[Exercise input Boundary: Start]

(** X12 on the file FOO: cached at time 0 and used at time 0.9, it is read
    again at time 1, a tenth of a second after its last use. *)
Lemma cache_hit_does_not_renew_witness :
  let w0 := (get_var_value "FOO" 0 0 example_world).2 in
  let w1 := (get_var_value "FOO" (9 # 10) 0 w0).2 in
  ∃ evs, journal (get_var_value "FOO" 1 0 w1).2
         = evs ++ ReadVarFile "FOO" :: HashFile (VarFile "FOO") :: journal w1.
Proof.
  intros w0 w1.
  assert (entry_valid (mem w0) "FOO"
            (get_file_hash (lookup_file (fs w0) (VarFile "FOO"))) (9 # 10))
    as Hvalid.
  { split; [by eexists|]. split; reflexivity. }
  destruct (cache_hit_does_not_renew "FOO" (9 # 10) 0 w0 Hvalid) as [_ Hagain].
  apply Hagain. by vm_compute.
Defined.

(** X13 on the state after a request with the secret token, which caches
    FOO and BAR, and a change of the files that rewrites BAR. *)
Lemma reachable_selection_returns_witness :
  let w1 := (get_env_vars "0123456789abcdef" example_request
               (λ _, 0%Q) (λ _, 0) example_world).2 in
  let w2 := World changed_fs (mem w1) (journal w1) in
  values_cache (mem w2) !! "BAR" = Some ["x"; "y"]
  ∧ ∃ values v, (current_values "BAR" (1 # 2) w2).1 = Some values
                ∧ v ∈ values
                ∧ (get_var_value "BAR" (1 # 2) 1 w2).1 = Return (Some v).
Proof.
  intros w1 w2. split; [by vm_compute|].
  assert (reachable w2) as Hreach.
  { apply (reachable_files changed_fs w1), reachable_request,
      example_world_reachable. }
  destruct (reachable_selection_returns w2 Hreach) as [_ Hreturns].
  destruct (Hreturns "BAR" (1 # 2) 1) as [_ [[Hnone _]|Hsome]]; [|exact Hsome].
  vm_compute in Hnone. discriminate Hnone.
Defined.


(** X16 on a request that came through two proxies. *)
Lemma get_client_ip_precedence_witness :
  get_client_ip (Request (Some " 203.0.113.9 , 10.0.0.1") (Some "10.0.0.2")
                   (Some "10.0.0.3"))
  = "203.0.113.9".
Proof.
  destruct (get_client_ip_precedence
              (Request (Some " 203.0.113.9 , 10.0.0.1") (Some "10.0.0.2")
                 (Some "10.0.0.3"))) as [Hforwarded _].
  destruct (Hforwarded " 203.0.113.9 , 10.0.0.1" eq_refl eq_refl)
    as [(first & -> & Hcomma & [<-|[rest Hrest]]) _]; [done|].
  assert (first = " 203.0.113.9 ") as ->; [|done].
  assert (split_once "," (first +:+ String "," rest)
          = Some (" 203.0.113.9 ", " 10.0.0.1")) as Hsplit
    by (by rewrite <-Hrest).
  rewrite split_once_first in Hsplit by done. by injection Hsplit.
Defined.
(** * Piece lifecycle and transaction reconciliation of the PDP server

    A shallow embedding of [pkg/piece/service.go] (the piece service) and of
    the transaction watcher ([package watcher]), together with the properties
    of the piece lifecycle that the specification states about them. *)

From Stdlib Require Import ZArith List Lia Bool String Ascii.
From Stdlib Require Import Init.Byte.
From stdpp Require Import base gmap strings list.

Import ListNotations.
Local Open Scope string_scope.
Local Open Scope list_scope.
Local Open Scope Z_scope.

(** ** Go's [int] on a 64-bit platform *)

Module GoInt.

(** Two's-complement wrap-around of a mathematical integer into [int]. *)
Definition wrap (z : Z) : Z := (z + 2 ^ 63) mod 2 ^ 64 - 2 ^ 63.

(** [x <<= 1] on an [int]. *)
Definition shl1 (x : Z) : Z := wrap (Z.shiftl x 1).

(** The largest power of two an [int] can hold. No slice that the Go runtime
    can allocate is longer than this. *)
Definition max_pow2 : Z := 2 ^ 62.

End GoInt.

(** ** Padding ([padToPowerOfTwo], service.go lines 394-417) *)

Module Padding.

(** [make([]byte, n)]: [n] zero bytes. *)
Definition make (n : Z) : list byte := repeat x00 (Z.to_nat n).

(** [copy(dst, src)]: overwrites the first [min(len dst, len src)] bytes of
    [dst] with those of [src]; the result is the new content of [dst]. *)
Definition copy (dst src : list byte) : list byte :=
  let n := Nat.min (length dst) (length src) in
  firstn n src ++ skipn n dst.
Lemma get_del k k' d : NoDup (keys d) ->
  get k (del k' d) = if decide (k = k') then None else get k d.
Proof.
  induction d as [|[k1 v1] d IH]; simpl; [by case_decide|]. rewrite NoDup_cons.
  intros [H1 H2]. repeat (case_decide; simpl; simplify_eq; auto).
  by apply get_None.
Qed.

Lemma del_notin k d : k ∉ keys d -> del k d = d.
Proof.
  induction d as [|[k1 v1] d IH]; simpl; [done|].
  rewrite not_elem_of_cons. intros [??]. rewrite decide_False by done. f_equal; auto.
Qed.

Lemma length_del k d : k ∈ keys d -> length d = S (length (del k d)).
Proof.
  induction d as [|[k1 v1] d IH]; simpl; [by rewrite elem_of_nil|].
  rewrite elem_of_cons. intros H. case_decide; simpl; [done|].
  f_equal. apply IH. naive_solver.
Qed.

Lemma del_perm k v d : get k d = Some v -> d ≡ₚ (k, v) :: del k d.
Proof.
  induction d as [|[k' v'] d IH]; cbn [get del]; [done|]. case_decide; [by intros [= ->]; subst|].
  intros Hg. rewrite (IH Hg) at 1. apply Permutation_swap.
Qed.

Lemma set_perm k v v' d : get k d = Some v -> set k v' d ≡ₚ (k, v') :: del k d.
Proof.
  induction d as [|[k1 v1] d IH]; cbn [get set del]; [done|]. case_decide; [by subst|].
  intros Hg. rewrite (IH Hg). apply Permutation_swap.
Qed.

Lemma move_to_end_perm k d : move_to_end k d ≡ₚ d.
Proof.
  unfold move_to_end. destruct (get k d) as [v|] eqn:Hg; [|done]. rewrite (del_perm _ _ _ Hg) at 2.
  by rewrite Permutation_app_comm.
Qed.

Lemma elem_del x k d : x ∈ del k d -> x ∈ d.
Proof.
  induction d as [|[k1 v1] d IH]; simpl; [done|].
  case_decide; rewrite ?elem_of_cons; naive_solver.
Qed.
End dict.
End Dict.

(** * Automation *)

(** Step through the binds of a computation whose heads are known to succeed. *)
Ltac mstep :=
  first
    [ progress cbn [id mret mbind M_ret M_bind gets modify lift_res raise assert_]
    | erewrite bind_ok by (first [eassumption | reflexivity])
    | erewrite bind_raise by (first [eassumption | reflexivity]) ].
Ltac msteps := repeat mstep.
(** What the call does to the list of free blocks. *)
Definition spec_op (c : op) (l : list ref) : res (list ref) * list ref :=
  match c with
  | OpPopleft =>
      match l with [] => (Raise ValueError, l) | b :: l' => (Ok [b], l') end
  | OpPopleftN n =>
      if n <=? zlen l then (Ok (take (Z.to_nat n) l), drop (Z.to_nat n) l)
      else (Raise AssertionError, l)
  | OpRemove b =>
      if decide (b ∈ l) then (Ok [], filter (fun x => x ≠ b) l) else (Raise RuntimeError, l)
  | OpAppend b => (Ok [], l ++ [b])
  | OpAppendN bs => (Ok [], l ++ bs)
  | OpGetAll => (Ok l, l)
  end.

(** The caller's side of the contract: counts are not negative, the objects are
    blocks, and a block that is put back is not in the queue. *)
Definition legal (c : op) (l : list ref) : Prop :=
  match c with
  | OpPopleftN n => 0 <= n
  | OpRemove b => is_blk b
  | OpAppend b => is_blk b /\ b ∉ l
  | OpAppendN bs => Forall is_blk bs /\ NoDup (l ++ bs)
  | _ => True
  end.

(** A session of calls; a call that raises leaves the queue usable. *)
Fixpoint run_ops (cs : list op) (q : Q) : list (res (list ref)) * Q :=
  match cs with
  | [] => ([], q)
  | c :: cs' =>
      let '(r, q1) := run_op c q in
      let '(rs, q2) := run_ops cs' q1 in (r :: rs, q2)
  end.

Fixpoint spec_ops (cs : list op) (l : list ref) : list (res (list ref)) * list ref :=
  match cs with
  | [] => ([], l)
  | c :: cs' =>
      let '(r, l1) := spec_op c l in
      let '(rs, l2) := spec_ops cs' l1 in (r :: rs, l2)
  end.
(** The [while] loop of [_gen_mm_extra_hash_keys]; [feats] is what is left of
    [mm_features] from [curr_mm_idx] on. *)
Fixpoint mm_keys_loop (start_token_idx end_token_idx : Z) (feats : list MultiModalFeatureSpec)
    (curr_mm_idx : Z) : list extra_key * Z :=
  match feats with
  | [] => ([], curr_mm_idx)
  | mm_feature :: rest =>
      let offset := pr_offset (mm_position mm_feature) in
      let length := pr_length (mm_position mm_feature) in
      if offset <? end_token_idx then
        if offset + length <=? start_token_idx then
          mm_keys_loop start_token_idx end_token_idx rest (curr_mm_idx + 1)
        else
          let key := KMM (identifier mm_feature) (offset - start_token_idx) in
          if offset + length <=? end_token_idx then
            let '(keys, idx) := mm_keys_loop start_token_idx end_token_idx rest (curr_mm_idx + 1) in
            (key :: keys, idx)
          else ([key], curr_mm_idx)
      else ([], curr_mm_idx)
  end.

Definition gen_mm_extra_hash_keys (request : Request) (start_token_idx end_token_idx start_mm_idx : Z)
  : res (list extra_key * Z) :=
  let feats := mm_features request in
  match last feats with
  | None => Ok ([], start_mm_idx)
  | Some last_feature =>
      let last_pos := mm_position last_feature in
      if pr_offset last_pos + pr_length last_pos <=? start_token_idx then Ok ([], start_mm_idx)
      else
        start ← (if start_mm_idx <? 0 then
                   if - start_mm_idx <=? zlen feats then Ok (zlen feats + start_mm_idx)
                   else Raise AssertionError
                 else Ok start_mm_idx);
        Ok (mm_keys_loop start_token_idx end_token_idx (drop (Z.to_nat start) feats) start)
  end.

[Exercise input Boundary: End]

◆ What to work on: Every line in the data that holds "drop" should be copied out.

◆ Written answer:
      if n <=? zlen l then (Ok (take (Z.to_nat n) l), drop (Z.to_nat n) l)
        Ok (mm_keys_loop start_token_idx end_token_idx (drop (Z.to_nat start) feats) start)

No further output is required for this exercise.